I also loved to read. Book after book, year after year, completely unknown to me, the desire to write sparked to life inside me and gradually grew into a flame. One day, after I finished a science fiction book I call NAN - the Nameless Awful Novel - the flame suddenly flared as hot as a little sun because I decided that I could write something better.

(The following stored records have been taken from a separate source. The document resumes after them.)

Lemma refresh_token_ok now spent tokens pools t :
  tokens_ok tokens → t ∈ tokens → pools_ok pools → reported spent tokens pools →
  pools_ok (refresh_token now spent pools t) ∧ reported spent tokens (refresh_token now spent pools t).
Proof.
  intros Htok Ht Hok Hrep. unfold refresh_token. set (k := identifier (tos_metadata t)).
  set (old := ato_outputs (default _ (pools !! k))).
  assert (∀ i, is_Some (old !! i) → ∃ a, pools !! k = Some a ∧ is_Some (ato_outputs a !! i)) as Hold.
  { intros i. unfold old. destruct (pools !! k) as [a|]; simpl; [by exists a|].
    rewrite lookup_empty. by intros []. }
  destruct (foldl_unspent now spent (tos_outputs t) old) as [Hkey Hnew].
  { unfold old. destruct (pools !! k) eqn:Hp; simpl; [by eapply pools_outputs_keyed|].
    intros ? ? Hs. by rewrite lookup_empty in Hs. }
  split.
  - apply pools_ok_insert; [done|done|done|]. simpl. intros i [Hi|[Hi _]]%Hnew; [left; by apply Hold|].
    destruct (pools !! k) as [a|] eqn:Ha.
    + destruct (ato_outputs a !! i) eqn:Hai; [left; exists a; split; [done|by eexists]|]. right.
      intros (k2 & a2 & Hk2 & Hi2). destruct (Hrep _ _ _ Hk2 Hi2) as [_ (t2 & Ht2 & Hid & Hin)].
      assert (k2 = k) as -> by (rewrite <- Hid; by eapply Htok). simplify_eq.
      rewrite Hai in Hi2. by destruct Hi2.
    + right. intros (k2 & a2 & Hk2 & Hi2).
      destruct (Hrep _ _ _ Hk2 Hi2) as [_ (t2 & Ht2 & Hid & Hin)].
      assert (k2 = k) as -> by (rewrite <- Hid; by eapply Htok). congruence.
  - intros k2 a i [[<- <-]|[_ Hk2]]%lookup_insert_Some Hi; [|by eapply Hrep]. simpl in Hi.
    apply Hnew in Hi as [(a & Ha & Hai)%Hold|[Hi Hsp]]; [by eapply Hrep|]. split; [done|].
    by exists t.
Qed.
Lemma preserve_token_places t pools (a : @AvailableTokenOutputs PublicKey) :
  pools_tidy pools → outputs_keyed (ato_outputs a) →
  let old := λ k i, k = identifier (ato_metadata a) ∧ is_Some (ato_outputs a !! i) in
  pools_tidy (preserve_token t pools a) ∧ grown old pools (preserve_token t pools a) ∧
  ∀ k i, in_pool pools k i → in_pool (preserve_token t pools a) k i.
Proof.
  intros Hp Ha old. unfold preserve_token.
  assert (∀ kv, kv ∈ hm_iter (ato_outputs a) → ato_outputs a !! kv.1 = Some kv.2) as Hiter
    by by (intros [i s] Hi; apply elem_of_hm_iter).
  revert pools Hp. induction (hm_iter (ato_outputs a)) as [|[j s] l IH]; intros pools Hp;
    [split_and!; [done|apply grown_refl|done]|].
  cbn [foldl]. pose proof (Hiter (j, s) ltac:(by left)) as Hj. simpl in Hj.
  destruct (preserve_output_places t (ato_metadata a) pools j s Hp (Ha _ _ Hj)) as [Hp1 H1].
  assert (∀ k i, in_pool pools k i → in_pool (preserve_output t (ato_metadata a) pools (j, s)) k i) as Hk1
    by (intros; by apply preserve_output_keeps).
  destruct (IH (λ kv H, Hiter kv (list_elem_of_further _ _ _ H)) _ Hp1) as (Hp2 & Hg & Hk2).
  split_and!; [done| |auto]. eapply grown_trans; [exact Hk1| |exact Hg]. split.
  - intros k i [?|(-> & -> & Hno)]%H1; [by left|right]. split; [|done]. split; [done|by eexists].
  - intros i Ho k k' [Hk|(-> & -> & Hno)]%H1 [Hk'|(? & -> & Hno')]%H1; [by apply Ho|..].
    + by destruct (Hno' k).
    + by destruct (Hno k').
    + done.
Qed.

Lemma preserve_tokens_places t (olds : list (@AvailableTokenOutputs PublicKey)) pools :
  pools_tidy pools → (∀ a, a ∈ olds → outputs_keyed (ato_outputs a)) →
  let old := λ k i, ∃ a, a ∈ olds ∧ k = identifier (ato_metadata a) ∧ is_Some (ato_outputs a !! i) in
  pools_tidy (foldl (preserve_token t) pools olds) ∧ grown old pools (foldl (preserve_token t) pools olds) ∧
  ∀ k i, in_pool pools k i → in_pool (foldl (preserve_token t) pools olds) k i.
Proof.
  revert pools. induction olds as [|a olds IH]; intros pools Hp Ha old;
    [split_and!; [done|apply grown_refl|done]|].
  destruct (preserve_token_places t pools a Hp (Ha a ltac:(by left))) as (Hp1 & [G1 O1] & Hk1).
  destruct (IH _ Hp1 (λ b H, Ha b (list_elem_of_further _ _ _ H))) as (Hp2 & [G2 O2] & Hk2).
  cbn [foldl]. split_and!; [done| |auto]. eapply grown_trans; [exact Hk1|..]; split; [|exact O1| |exact O2].
  - intros k i [?|[[-> ?] ?]]%G1; [by left|right]. split; [|done]. exists a. split_and!; [by left|done|done].
  - intros k i [?|[(b & ? & -> & ?) ?]]%G2; [by left|right]. split; [|done]. exists b.
    split_and!; [by right|done|done].
Qed.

I tried to. I immediately sat down and wrote a novel, The Last Brotherhood, which lies packed away inside a drawer. Although I think it must have been better than NAN, it wasn't very good. I discovered that writing the good stuff is hard. I spent more years trying to do that. I worked as a bartender at night to be able to have the time to write during the day. I wrote and I wrote. Then I wrote a story, Shanidar, which won first prize in the Writer's Of The Future contest. One of the contest judges, Robert Silverberg, was editing a new line of books in addition to writing great stories himself. He called me out of the blue to see if I might be interested in doing a novel set in my Shanidar far future universe. It was like God calling. I immediately said yes. The resulting novel, Neverness, sold in England for what my publishers cited as a record advance for a first science fiction novel. They also said that I might possibly be the next Arthur C. Clarke or Isaac Asimov. I just wanted to be David Zindell. I couldn't quite believe it when Neverness edged out the work of big writers such as Dean Koontz on the British bestseller list. I felt flattered when Neverness was shortlisted for the Arthur C. Clarke Award and I was nominated for the John C. Campbell Award for best new writer of the year. A couple of years later, my second novel, The Broken God, was also put up for the Arthur C. Clarke Award. Although I didn't win any of these, I came away with the I Get To Keep On Writing Award. And that has been the absolutely best award of all. I followed up my first two novels with The Wild and War In Heaven, which completed my Requiem For Homo Sapiens series. Then I wrote the four novels of the EaCycle: The Lightstone; Lord Of Lies; Black Jade; The Diamond Warriors. In working in this new genre of fantasy, I rediscovered an old, old love. Recently, I have finished two very different (for me) books. The Eros Project is a very hot, very wild contemporary love story set in Boulder, Colorado. And Splendor is a love story of another sort: it's an account of my quest to find an elusive quality I call splendor. Among other things, it's about my love of life and why I became a writer. For writing, as it turned out, is what I feel I was born to do after all.